Required action: For this exercise, reproduce the entries below exactly, but only from the line containing "[calculate_entropy] with [get_pattern]" through the line containing "[] => Ok pattern_counts", both included.

Record excerpts:
"""

Definition is_word_valid (st : State) (word : Word) : result bool :=
  let? ok := fixed_positions_match 0 (correct st) word in
  if negb ok then Ok false
  else if some_present_missing st word then Ok false
  else if some_absent_occurs st word then Ok false
  else
    let? ok := no_present_at_fixed 0 word st in
    if negb ok then Ok false else Ok true.

(** The first three checks of [is_word_valid] alone. *)
Definition first_three_checks (st : State) (word : Word) : result bool :=
  let? ok := fixed_positions_match 0 (correct st) word in
  if negb ok then Ok false
  else if some_present_missing st word then Ok false
  else if some_absent_occurs st word then Ok false
  else Ok true.

(** ** Constraint store: [update_state] *)

(** One iteration of the feedback loop at index [i]. *)
Definition apply_mark (i : nat) (letter : ascii) (color : string) : M State unit :=
  λ st,
    if decide (color = "C") then
      match list_set (correct st) i letter with
      | Raise e => (Raise e, st)
      | Ok correct' =>
          let st := set_correct correct' st in
          if decide (letter ∈ present st)
          then (Ok (), set_present (present st ∖ {[letter]}) st)
          else (Ok (), st)
      end
    else if decide (color = "P") then
      (Ok (), set_present (present st ∪ {[letter]}) st)
    else if decide (color = "A") then
      (Ok (), set_absent (absent st ∪ {[letter]}) st)
    else (Ok (), st).

(** [for i, (letter, color) in enumerate(feedback): ...] from index [i]. *)
Fixpoint apply_feedback (i : nat) (feedback : list (ascii * string)) : M State unit :=
  match feedback with
  | [] => ret ()
  | (letter, color) :: rest =>
      let! _ := apply_mark i letter color in
      apply_feedback (S i) rest
  end.

(** The loop that fills [new_possible]. *)
Fixpoint filter_possible (st : State) (words : list Word) : result (list Word) :=
  match words with
  | [] => Ok []
  | word :: rest =>
      let? valid := is_word_valid st word in
      let? new_possible := filter_possible st rest in
      Ok (if valid then word :: new_possible else new_possible)
  end.

Definition update_state (guess : Word) (feedback : list (ascii * string)) : M State unit :=
  let! _ := apply_feedback 0 feedback in
  let! _ := (λ st, (Ok (), clean_constraints st)) in
  λ st,
    match filter_possible st (possible st) with
    | Ok new_possible => (Ok (), set_possible new_possible st)
    | Raise e => (Raise e, st)
    end.

(** What [get_feedback_input] hands to [update_state]: [list(zip(guess, fb))]. *)
Definition feedback_of (guess : Word) (fb : Pattern) : list (ascii * string) :=
  zip guess fb.

(** ** Entropy scorer *)

Section Scorer.

(** Python floats and the operations the scorer applies to them.
    [entropy_term count total] is [-(count/total) * math.log2(count/total)]
    for [total ≠ 0]; [int_zero] is the [0] that [sum] starts from. *)
Variable float : Type.
Variable int_zero : float.
Variable neg_inf : float.
Variable fadd : float → float → float.
Variable entropy_term : nat → nat → float.
Variable fgt : float → float → bool.

(** [pattern_counts[pattern] += 1] on a dict that iterates in insertion order. *)
Fixpoint bump (pattern_counts : list (Pattern * nat)) (pattern : Pattern)
    : list (Pattern * nat) :=
  match pattern_counts with
  | [] => [(pattern, 0 + 1)]
  | (q, n) :: rest =>
      if decide (q = pattern) then (q, n + 1) :: rest
      else (q, n) :: bump rest pattern
  end.

(** [for possible in self.state['possible']: ...] *)
Fixpoint tally (word : Word) (words : list Word) (pattern_counts : list (Pattern * nat))
    : M Cache (list (Pattern * nat)) :=
  match words with
  | [] => ret pattern_counts
  | possible :: rest =>
      let! pattern := get_pattern_cached word possible in
      tally word rest (bump pattern_counts pattern)
  end.

(** [sum(-(count/total) * math.log2(count/total) for count in values)]:
    the division raises when [total] is [0]. *)
Fixpoint sum_terms (acc : float) (total : nat) (values : list nat) : result float :=
  match values with
  | [] => Ok acc
  | count :: rest =>
      if decide (total = 0) then Raise ZeroDivisionError
      else sum_terms (fadd acc (entropy_term count total)) total rest
  end.

Definition calculate_entropy (st : State) (word : Word) : M Cache float :=
  let! pattern_counts := tally word (possible st) [] in
  let total := length (possible st) in
  λ cache, (sum_terms int_zero total (pattern_counts.*2), cache).

(** [for word in candidates: ...] with the running [best_word], [best_score]. *)
Fixpoint best_loop (st : State) (candidates : list Word)
    (best_word : option Word) (best_score : float) : M Cache (option Word) :=
  match candidates with
  | [] => ret best_word
  | word :: rest =>
      let! score := calculate_entropy st word in
      if fgt score best_score then best_loop st rest (Some word) score
      else best_loop st rest best_word best_score
  end.

Definition get_best_guess (solver : Solver) : M Cache (option Word) :=
  let candidates := take 2315 (allowed solver) in
  best_loop (state solver) candidates None neg_inf.

(** The score of a word for a list of candidates, read off
    [calculate_entropy] with [get_pattern] in place of its memoised variant;
    [calculate_entropy_valid] relates the two. *)
Fixpoint tally_patterns (word : Word) (words : list Word)
    (pattern_counts : list (Pattern * nat)) : result (list (Pattern * nat)) :=
  match words with
  | [] => Ok pattern_counts
  | possible :: rest =>
      let? pattern := get_pattern word possible in
      tally_patterns word rest (bump pattern_counts pattern)
  end.

Definition entropy (words : list Word) (word : Word) : result float :=
  let? pattern_counts := tally_patterns word words [] in
  sum_terms int_zero (length words) (pattern_counts.*2).

(** [candidates[i]] is [w], its score is strictly greater than the score of
    every candidate before it, and no later candidate has a greater score. *)
Definition first_maximum (words candidates : list Word) (i : nat) (w : Word) : Prop :=
  ∃ s, candidates !! i = Some w
       ∧ entropy words w = Ok s
       ∧ (∀ j wj sj, j < i → candidates !! j = Some wj → entropy words wj = Ok sj →
            fgt s sj = true)
       ∧ (∀ k wk sk, i < k → candidates !! k = Some wk → entropy words wk = Ok sk →
            fgt sk s = false).

End Scorer.

(** ** Notions used to state the properties *)

(** Every entry of the cache is what [get_pattern] returns for its key. *)
Definition cache_valid (cache : Cache) : Prop :=
  ∀ g t p, cache !! (g, t) = Some p → get_pattern g t = Ok p.

(** The cleaned-state invariant of the knowledge state. *)
Definition present_not_fixed (st : State) : Prop :=
  ∀ p, p ∈ present st → p ∉ correct st.

Definition absent_not_known (st : State) : Prop :=
  ∀ a, a ∈ absent st → (a ∉ correct st) ∧ (a ∉ present st).

(** [marked c m guess pattern]: the number of positions at which the guess
    has letter [c] and the pattern has mark [m]. *)
Definition marked (c : ascii) (m : string) (guess : Word) (pattern : Pattern) : nat :=
  length (filter (λ gm, gm = (c, m)) (zip guess pattern)).

(** The two loops of [get_pattern] read as functions of the cells they
    write (the cells before and after them are left alone); the lemmas
    [first_pass_run] and [second_pass_run] relate them to the loops. *)
Fixpoint exact_marks (pairs : list (ascii * ascii)) (cells : Pattern) : Pattern :=
  match pairs, cells with
  | (g, t) :: pairs', m :: cells' =>
      (if decide (g = t) then "C" else m) :: exact_marks pairs' cells'
  | _, _ => cells
  end.

Fixpoint exact_counts (pairs : list (ascii * ascii)) (counts : gmap ascii nat)
    : gmap ascii nat :=
  match pairs with
  | [] => counts
  | (g, t) :: pairs' =>
      exact_counts pairs' (if decide (g = t) then counts_incr counts t else counts)
  end.

Fixpoint budget_marks (guess target : Word) (cells : Pattern) (counts : gmap ascii nat)
    : Pattern :=
  match guess, cells with
  | g :: guess', m :: cells' =>
      if decide (m = "C") then m :: budget_marks guess' target cells' counts
      else if decide (counts_get counts g < total_in_target target g) then
        "P" :: budget_marks guess' target cells' (counts_incr counts g)
      else "A" :: budget_marks guess' target cells' counts
  | _, _ => cells
  end.

(** Positions of a list of letter pairs that agree on the letter [c], and
    positions of the guess that hold [c] and are not marked Correct. *)
Definition matched (c : ascii) (pairs : list (ascii * ascii)) : nat :=
  length (filter (λ p, p.1 = p.2 ∧ p.2 = c) pairs).

Definition unmatched (c : ascii) (guess : Word) (cells : Pattern) : nat :=
  length (filter (λ gm, gm.1 = c ∧ gm.2 ≠ "C") (zip guess cells)).

(** A word meets the constraints of a state: the three conditions the first
    three checks of [is_word_valid] test. *)
Definition satisfies (st : State) (word : Word) : Prop :=
  (∀ i c, correct st !! i = Some c → c ≠ "?"%char → word !! i = Some c)
  ∧ (∀ p, p ∈ present st → p ∈ word)
  ∧ (∀ a, a ∈ absent st → a ∉ correct st → a ∉ present st → a ∉ word).

(** The knowledge states of a session: the state [__init__] builds from the
    loaded answers, and every state a returning [update_state] leaves, for
    whatever guess and feedback (truthful or not). *)
Inductive reachable (answers : list Word) : State → Prop :=
  | reachable_init : reachable answers (initial_state answers)
  | reachable_update (st st' : State) (guess : Word) (feedback : list (ascii * string)) :
      reachable answers st →
      update_state guess feedback st = (Ok (), st') →
      reachable answers st'.

(** What holds of every reachable state: five fixed-position cells,
    five-letter candidates, each of them valid for the state. *)
Definition consistent (st : State) : Prop :=
  length (correct st) = 5
  ∧ Forall (λ w, length w = 5) (possible st)
  ∧ Forall (λ w, is_word_valid st w = Ok true) (possible st).

(** [misplaced x guess target i]: the occurrences of [x] among the first [i]
    letters of the guess that do not face [x] in the target. *)
Fixpoint misplaced (x : ascii) (guess target : Word) (i : nat) : nat :=
  match i, guess with
  | S i', g :: guess' =>
      (if decide (g = x ∧ head target ≠ Some x) then 1 else 0)
      + misplaced x guess' (tail target) i'
  | _, _ => 0
  end.

#[global] Instance exn_eq_dec : EqDecision exn.
Proof. solve_decision. Defined.

#[global] Instance result_eq_dec {A : Type} `{EqDecision A} : EqDecision (result A).
Proof. solve_decision. Defined.

(** The count a [pattern_counts] dict holds for a pattern ([0] when the
    pattern is no key of it). *)
Definition tallied (pattern_counts : list (Pattern * nat)) (p : Pattern) : nat :=
  sum_list (filter (λ e, e.1 = p) pattern_counts).*2.

(** The feedback holds a Correct or Present mark for the letter [l]: the
    two marks that write to the [present] set. *)
Definition touches (feedback : list (ascii * string)) (l : ascii) : Prop :=
  ∃ j color, feedback !! j = Some (l, color) ∧ (color = "C" ∨ color = "P").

"""

Result for this task:
    [calculate_entropy] with [get_pattern] in place of its memoised variant;
    [calculate_entropy_valid] relates the two. *)
Fixpoint tally_patterns (word : Word) (words : list Word)
    (pattern_counts : list (Pattern * nat)) : result (list (Pattern * nat)) :=
  match words with
  | [] => Ok pattern_counts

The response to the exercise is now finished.